Stored data

· · · · · · ·

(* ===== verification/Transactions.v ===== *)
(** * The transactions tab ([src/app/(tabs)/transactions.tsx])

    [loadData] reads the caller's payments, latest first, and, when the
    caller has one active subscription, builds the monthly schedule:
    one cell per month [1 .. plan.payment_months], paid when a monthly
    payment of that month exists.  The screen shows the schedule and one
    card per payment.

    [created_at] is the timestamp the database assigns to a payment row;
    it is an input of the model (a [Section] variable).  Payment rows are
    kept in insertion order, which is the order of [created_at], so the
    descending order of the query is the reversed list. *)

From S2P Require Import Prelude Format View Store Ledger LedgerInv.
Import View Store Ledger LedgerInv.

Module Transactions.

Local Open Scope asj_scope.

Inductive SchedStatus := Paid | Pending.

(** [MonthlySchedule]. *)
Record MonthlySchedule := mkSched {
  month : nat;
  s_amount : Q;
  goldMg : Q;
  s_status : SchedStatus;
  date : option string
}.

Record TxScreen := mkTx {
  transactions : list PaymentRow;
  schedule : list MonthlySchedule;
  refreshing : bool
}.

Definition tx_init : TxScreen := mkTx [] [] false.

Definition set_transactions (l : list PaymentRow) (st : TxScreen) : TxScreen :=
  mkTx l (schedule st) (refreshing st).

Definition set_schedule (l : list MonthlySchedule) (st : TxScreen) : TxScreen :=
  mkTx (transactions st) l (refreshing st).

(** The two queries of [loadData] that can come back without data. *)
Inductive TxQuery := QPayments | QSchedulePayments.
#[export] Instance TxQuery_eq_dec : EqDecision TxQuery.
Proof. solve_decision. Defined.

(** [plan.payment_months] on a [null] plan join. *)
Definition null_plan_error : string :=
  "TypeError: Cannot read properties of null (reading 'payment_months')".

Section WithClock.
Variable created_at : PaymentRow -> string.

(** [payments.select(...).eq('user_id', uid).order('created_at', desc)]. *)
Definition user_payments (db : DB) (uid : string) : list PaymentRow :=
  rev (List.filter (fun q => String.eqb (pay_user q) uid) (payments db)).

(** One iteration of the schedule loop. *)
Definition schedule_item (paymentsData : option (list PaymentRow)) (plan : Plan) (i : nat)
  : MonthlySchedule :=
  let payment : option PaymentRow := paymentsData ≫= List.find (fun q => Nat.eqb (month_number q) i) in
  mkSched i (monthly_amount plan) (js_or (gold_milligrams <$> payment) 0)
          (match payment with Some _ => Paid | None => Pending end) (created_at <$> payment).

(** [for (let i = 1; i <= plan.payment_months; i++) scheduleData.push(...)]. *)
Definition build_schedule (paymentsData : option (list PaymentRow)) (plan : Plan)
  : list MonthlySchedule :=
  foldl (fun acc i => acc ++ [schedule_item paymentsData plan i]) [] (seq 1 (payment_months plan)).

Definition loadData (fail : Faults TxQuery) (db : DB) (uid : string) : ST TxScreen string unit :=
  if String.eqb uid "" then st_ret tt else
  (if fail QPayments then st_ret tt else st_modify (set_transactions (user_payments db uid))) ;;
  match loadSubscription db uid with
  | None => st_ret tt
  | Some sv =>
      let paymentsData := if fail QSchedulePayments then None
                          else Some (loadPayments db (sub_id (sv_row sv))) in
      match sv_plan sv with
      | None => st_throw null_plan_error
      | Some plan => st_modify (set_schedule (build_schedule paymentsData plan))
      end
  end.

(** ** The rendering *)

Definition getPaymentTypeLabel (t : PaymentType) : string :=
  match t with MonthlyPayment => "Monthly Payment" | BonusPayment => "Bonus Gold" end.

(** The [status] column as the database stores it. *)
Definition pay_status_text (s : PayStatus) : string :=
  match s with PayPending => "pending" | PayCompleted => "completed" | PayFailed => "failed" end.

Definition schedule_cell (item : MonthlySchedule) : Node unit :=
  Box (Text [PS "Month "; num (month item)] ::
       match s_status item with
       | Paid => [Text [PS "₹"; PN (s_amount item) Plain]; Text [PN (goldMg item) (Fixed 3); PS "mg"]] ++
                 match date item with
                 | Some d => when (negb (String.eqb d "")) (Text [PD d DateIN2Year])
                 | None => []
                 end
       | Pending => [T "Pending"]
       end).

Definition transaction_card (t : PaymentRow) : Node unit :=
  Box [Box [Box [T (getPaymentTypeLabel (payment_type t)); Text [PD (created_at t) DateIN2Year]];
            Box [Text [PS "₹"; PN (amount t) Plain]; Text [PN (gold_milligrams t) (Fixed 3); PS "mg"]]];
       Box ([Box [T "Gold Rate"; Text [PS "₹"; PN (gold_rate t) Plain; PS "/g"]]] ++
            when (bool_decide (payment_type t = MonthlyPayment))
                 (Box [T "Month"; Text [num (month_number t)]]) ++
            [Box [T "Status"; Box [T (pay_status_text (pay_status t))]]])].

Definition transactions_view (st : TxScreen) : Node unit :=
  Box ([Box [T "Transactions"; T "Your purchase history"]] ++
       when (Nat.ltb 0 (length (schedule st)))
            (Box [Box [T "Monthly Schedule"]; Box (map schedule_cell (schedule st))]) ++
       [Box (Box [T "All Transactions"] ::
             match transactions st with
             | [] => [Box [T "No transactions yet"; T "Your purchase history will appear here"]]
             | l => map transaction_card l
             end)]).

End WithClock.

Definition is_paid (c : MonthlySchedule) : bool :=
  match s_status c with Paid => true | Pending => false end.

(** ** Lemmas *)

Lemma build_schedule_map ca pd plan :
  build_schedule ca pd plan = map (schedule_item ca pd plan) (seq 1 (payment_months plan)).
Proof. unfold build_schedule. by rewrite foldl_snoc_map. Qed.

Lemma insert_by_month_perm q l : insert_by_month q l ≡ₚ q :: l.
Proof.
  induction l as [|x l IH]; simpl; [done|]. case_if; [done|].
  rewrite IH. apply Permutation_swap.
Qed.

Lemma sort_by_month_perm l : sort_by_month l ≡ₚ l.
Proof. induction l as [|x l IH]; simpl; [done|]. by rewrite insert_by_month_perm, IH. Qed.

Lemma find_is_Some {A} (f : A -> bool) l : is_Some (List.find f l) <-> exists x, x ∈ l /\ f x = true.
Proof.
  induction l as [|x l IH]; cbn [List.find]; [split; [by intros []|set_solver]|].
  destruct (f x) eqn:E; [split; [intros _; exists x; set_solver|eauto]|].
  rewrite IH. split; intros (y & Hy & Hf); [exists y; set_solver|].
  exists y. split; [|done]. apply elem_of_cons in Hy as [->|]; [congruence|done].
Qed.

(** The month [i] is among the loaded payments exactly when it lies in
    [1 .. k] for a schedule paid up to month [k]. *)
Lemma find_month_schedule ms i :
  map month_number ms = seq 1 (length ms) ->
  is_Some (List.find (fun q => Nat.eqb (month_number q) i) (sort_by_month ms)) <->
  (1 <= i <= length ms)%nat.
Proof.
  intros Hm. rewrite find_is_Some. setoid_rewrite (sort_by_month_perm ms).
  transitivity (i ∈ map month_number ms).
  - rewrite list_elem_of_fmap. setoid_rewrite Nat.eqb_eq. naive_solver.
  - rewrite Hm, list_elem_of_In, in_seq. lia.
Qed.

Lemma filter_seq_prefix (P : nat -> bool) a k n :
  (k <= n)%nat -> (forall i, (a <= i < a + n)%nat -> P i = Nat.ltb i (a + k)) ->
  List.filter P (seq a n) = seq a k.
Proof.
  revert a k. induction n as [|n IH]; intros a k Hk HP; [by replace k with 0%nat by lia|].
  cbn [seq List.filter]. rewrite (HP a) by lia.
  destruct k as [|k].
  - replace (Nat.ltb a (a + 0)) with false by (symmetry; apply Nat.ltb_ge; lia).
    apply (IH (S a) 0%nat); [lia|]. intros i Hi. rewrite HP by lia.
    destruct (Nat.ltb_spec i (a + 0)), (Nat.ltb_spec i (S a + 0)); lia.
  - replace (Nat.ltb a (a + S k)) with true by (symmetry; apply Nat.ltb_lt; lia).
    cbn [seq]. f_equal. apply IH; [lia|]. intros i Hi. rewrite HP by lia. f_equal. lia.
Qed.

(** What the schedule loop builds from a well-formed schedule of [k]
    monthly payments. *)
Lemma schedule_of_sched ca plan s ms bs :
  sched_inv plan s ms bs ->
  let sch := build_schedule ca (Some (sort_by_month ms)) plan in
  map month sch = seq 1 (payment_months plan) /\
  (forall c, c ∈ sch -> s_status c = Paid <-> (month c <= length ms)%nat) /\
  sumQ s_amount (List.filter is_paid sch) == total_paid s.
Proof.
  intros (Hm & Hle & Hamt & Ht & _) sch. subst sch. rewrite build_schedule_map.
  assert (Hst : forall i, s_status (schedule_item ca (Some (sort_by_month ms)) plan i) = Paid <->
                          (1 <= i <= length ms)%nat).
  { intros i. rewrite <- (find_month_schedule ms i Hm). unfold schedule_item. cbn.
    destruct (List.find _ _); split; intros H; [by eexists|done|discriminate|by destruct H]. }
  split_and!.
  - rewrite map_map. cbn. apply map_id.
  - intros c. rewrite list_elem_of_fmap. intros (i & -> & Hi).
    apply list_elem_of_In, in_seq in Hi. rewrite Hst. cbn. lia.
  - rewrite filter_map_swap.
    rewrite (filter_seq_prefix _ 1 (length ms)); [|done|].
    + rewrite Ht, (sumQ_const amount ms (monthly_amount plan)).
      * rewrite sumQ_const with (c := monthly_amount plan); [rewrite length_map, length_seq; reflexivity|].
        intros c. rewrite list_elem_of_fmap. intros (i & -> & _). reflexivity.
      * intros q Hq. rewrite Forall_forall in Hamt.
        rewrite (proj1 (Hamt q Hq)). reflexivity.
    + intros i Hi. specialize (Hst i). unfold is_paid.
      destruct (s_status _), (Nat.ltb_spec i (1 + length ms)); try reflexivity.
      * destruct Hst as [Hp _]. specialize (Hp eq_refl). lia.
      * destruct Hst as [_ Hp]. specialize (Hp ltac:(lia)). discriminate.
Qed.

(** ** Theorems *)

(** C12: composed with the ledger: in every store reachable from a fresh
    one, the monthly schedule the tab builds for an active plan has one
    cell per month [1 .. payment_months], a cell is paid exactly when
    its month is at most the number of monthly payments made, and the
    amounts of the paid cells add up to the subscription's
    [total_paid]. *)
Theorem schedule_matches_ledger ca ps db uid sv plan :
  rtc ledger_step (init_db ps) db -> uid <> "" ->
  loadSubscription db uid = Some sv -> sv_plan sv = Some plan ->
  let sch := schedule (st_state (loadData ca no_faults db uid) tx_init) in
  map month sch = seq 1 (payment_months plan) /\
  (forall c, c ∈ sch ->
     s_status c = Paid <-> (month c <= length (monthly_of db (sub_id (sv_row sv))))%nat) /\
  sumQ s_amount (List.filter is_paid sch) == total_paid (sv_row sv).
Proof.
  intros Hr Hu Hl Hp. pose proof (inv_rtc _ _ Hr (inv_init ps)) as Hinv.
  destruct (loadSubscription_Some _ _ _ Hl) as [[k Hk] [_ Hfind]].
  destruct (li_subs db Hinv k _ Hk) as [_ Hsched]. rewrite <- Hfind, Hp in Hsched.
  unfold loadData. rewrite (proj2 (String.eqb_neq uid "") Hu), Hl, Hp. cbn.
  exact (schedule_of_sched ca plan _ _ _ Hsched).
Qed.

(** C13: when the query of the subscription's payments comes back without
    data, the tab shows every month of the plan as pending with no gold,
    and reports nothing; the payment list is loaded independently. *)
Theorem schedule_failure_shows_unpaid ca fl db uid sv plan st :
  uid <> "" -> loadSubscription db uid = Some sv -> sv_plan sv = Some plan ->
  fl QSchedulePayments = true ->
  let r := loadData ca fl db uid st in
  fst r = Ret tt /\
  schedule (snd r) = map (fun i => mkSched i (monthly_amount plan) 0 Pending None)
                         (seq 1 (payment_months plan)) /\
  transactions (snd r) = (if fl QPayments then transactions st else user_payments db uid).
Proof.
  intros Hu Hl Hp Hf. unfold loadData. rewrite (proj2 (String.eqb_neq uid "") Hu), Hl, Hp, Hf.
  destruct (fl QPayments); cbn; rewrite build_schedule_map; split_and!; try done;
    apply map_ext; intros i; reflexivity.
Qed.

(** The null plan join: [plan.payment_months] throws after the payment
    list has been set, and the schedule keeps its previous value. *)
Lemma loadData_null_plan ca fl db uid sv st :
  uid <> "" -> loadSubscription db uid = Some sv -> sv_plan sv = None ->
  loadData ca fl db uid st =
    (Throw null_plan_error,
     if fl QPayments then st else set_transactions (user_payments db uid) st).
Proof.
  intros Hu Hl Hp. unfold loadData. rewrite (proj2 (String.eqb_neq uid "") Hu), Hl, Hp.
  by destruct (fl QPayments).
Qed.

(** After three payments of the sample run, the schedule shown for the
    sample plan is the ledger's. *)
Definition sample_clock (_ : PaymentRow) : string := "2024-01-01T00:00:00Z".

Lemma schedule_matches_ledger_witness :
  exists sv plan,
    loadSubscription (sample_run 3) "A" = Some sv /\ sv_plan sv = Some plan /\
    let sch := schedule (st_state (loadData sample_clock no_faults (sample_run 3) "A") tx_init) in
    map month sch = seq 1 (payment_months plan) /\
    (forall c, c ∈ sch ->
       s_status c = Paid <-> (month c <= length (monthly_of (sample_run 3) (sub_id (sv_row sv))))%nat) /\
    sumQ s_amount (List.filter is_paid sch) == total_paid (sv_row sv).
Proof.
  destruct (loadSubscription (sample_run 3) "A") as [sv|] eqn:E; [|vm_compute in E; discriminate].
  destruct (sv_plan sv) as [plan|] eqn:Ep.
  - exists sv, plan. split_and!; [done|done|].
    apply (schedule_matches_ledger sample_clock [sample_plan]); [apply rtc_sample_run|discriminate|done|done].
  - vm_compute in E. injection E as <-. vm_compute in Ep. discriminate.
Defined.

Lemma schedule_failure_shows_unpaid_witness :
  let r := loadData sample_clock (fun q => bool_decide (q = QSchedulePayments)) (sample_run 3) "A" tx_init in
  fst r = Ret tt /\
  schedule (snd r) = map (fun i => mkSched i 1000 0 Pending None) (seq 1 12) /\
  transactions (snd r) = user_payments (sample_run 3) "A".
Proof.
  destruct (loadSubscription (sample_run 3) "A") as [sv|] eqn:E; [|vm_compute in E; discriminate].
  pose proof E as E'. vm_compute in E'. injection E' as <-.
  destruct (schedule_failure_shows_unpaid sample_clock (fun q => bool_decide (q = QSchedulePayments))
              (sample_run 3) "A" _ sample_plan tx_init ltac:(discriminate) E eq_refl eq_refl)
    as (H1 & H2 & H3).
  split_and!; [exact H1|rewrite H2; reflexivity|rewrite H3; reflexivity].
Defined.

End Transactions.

· · · · · · ·

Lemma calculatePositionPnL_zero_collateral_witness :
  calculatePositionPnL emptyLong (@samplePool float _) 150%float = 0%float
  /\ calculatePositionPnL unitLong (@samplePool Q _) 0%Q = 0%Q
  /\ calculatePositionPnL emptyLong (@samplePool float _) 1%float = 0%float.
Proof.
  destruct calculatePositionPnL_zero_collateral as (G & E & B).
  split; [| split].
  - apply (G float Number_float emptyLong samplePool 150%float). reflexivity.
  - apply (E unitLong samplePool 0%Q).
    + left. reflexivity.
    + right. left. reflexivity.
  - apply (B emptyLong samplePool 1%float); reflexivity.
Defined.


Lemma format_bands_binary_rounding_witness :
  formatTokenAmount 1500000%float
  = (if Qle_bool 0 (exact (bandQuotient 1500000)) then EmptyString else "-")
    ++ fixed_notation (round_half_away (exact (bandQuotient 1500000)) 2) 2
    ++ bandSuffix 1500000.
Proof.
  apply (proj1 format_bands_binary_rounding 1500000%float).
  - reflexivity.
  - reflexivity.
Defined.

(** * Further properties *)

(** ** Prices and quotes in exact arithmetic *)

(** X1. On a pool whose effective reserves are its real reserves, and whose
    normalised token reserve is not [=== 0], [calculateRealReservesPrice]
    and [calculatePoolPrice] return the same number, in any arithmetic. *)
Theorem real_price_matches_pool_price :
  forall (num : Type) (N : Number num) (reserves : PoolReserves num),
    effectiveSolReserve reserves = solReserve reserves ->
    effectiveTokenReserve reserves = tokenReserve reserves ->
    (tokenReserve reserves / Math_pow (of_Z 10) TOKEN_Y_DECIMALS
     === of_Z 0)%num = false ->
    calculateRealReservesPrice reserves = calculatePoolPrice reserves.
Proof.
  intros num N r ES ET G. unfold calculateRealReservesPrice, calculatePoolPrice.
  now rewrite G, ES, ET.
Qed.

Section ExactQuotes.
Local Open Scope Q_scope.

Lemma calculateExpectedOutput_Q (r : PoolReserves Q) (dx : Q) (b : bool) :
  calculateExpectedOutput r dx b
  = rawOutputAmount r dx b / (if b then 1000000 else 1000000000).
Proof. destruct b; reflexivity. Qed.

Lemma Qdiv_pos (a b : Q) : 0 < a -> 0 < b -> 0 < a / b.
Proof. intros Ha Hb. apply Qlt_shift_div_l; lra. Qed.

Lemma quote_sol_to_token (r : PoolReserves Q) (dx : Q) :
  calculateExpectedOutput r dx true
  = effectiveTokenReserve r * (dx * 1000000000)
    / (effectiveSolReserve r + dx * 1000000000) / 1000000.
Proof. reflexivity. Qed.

· · · · · · ·

## What you should do:
The answer is every line in the data where the word "active" appears.

## Solution:
    caller has one active subscription, builds the monthly schedule:
    one, the monthly schedule the tab builds for an active plan has one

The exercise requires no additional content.